(Beginning of Material supplied)

Lemma abort_stream_inv cue_id index created now t s s' :
  exec_omni capacity values io_answer encode (OAbortStream cue_id index created now t) s = Some s' →
  system_inv s → system_inv s'.
Proof.
  cbn [exec_omni]. intros [= <-]. fold (dead_stream (sy_queue s) cue_id).
  destruct (abort_stream_facts cue_id index created now t (sy_playback s)) as (Hp & Hq).
  set (removed := filter (λ c, is_stream_of cue_id c = true) (oq_pending (sy_queue s))).
  change (pb_queue (sy_playback s)) with (sy_queue s) in Hq.
  destruct (dead_stream _ _) eqn:Hdead; intros Hinv.
  { apply (calm_inv s); [exact (quiet_calm _ s Hp (unchanged_queue _ s Hq))|done]. }
  set (s' := run_part _ _).
  assert (sy_queue s' = terminate (abort_marker cue_id index created now) cue_id (sy_queue s)) as Hq' by exact Hq.
  unfold dead_stream in Hdead. bool_hyps.
  apply (step_inv s s'); [exact Hp|done| | | |done].
  - intros [_ [Hall Ho Hv Hin Hab] _ _]. unfold taken_or_pending in *.
    constructor; unfold taken_or_pending; rewrite ?Hq'; simpl; rewrite ?speech_cons; simpl.
    + rewrite Hall, (speech_split (is_stream_of cue_id) (oq_pending (sy_queue s))).
      fold removed. solve_Permutation.
    + etransitivity; [|exact Ho]. apply sublist_app; [done|]. apply speech_filter_sublist.
    + apply Forall_app; split.
      * eapply Forall_impl; [exact Hv|]. intros c [?|(a & i & st & o & -> & ?)]; [done|].
        right. exists a, i, st, o. split; [done|]. set_solver.
      * apply Forall_forall. intros c [_ [Hc Hin']%list_elem_of_filter]%speech_in. right.
        destruct c as [|a i st o]; [done|]. simpl in Hc. bool_hyps. exists a, i, st, o.
        split; [done|]. set_solver.
    + exact Hin.
    + done.
  - intros [_ _ [Hi Ha Hs] _]. constructor; rewrite ?Hq'; done.
  - intros (Hr0 & Hsp & Hm). split_and!; [done|rewrite Hq'; simpl; rewrite speech_cons; simpl|by rewrite Hq'].
    pose proof (speech_filter_sublist (λ c, is_stream_of cue_id c = false) (oq_pending (sy_queue s))) as Hs.
    rewrite Hsp in Hs. by apply sublist_nil_r in Hs.
Qed.
Lemma receive_inv now r s :
  receive_facts now (sy_playback s) r → system_inv s → system_inv (received_step r s).
Proof.
  destruct r as [r p]. unfold receive_facts. cbn [fst snd]. intros [Hp Hr] Hinv.
  assert (∀ o, received_step (o, p) s = s <| sy_playback := p |> <| sy_inner := None |> →
          pb_queue p = sy_queue s → system_inv (received_step (o, p) s)) as Hnone.
  { intros o -> Hq. apply (calm_inv s); [|done]. by apply same_calm; [|apply unchanged_queue|]. }
  destruct r as [[|[c d| | |]]|]; try (apply Hnone; [done|exact Hr]). clear Hnone.
  destruct Hr as (rest & Hpd & Hna & Hq). unfold received_step. cbn [fst snd].
  change (pb_queue (sy_playback s)) with (sy_queue s) in *.
  set (s1 := s <| sy_playback := p |> <| sy_taken ::= λ l, l ++ speech [c] |>).
  set (s' := match _ with Some _ => _ | None => _ end).
  assert (sy_queue s' = pb_queue p) as Hq' by (unfold s'; by destruct (sy_held _)).
  assert (sy_taken s' = sy_taken s ++ speech [c]) as Ht by (unfold s'; by destruct (sy_held _)).
  assert (sy_accepted s' = sy_accepted s ∧ sy_revoked s' = sy_revoked s ∧ sy_playback s' = p)
    as (Ha & Hv & Hpl) by (unfold s'; by destruct (sy_held _)).
  assert (same_ghosts s s') as Hgh by (unfold s'; by destruct (sy_held _)).
  pose proof Hgh as [Hres _].
  assert (match sy_held s with
          | None => sy_held s' = Some c ∧ sy_inner s' = sy_inner s
          | Some h => sy_held s' = Some h ∧ sy_inner s' = Some c end) as Hheld.
  { unfold s'. change (sy_held s1) with (sy_held s). destruct (sy_held s) eqn:E; by split. }
  clearbody s'. 
  apply (step_inv s s'); [by rewrite Hpl|done| | | |done].
  - intros [_ [Hall Ho Hvs Hin Hab] [Hi _ _] _]. unfold taken_or_pending in *.
    rewrite Hpd, speech_first, app_assoc in Hall, Ho.
    constructor; unfold taken_or_pending; rewrite ?Hq', ?Hq, ?Ha, ?Hv, ?Ht; try done.
    intros c' Hc Hm. destruct (sy_held s) eqn:Eh.
    + destruct Hheld as [_ E]. rewrite E in Hc. injection Hc as ->. rewrite speech_of by done. by eexists.
    + destruct Hheld as [_ E]. rewrite E in Hc. destruct Hi as [? ?]; [by eexists|done].
  - intros [_ _ [Hi Hac Hs] _]. constructor; rewrite ?Hq', ?Hq.
    + intros _. destruct (sy_held s); destruct Hheld as [-> _]; by eexists.
    + intros _ _. by eexists.
    + simpl. intros Hon. destruct (Hs Hon) as (h & Hh & ?). rewrite Hh in Hheld. destruct Hheld as [-> _]. by exists h.
  - intros (Hr0 & Hsp & Hm). rewrite Hpd, speech_cons in Hsp.
    destruct (is_marker c) eqn:Hmc; [|done].
    split_and!; [congruence|by rewrite Hq', Hq|]. rewrite Hq', Hq. simpl. intros Hn. destruct (Hm Hn) as [Hoff Hmk].
    split; [done|]. intros c'. destruct (sy_held s) eqn:Eh; destruct Hheld as [E1 E2]; rewrite E1, E2.
    + intros [[= <-]|[= <-]]; [apply Hmk; by left|done].
    + intros [[= <-]|Hc]; [done|]. apply Hmk. by right.
Qed.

(End of Material supplied)

=== Aim of the exercise ===
Lines containing the word "unfold": how many are there in the data above? Reply with only that number.

=== Response area ===
12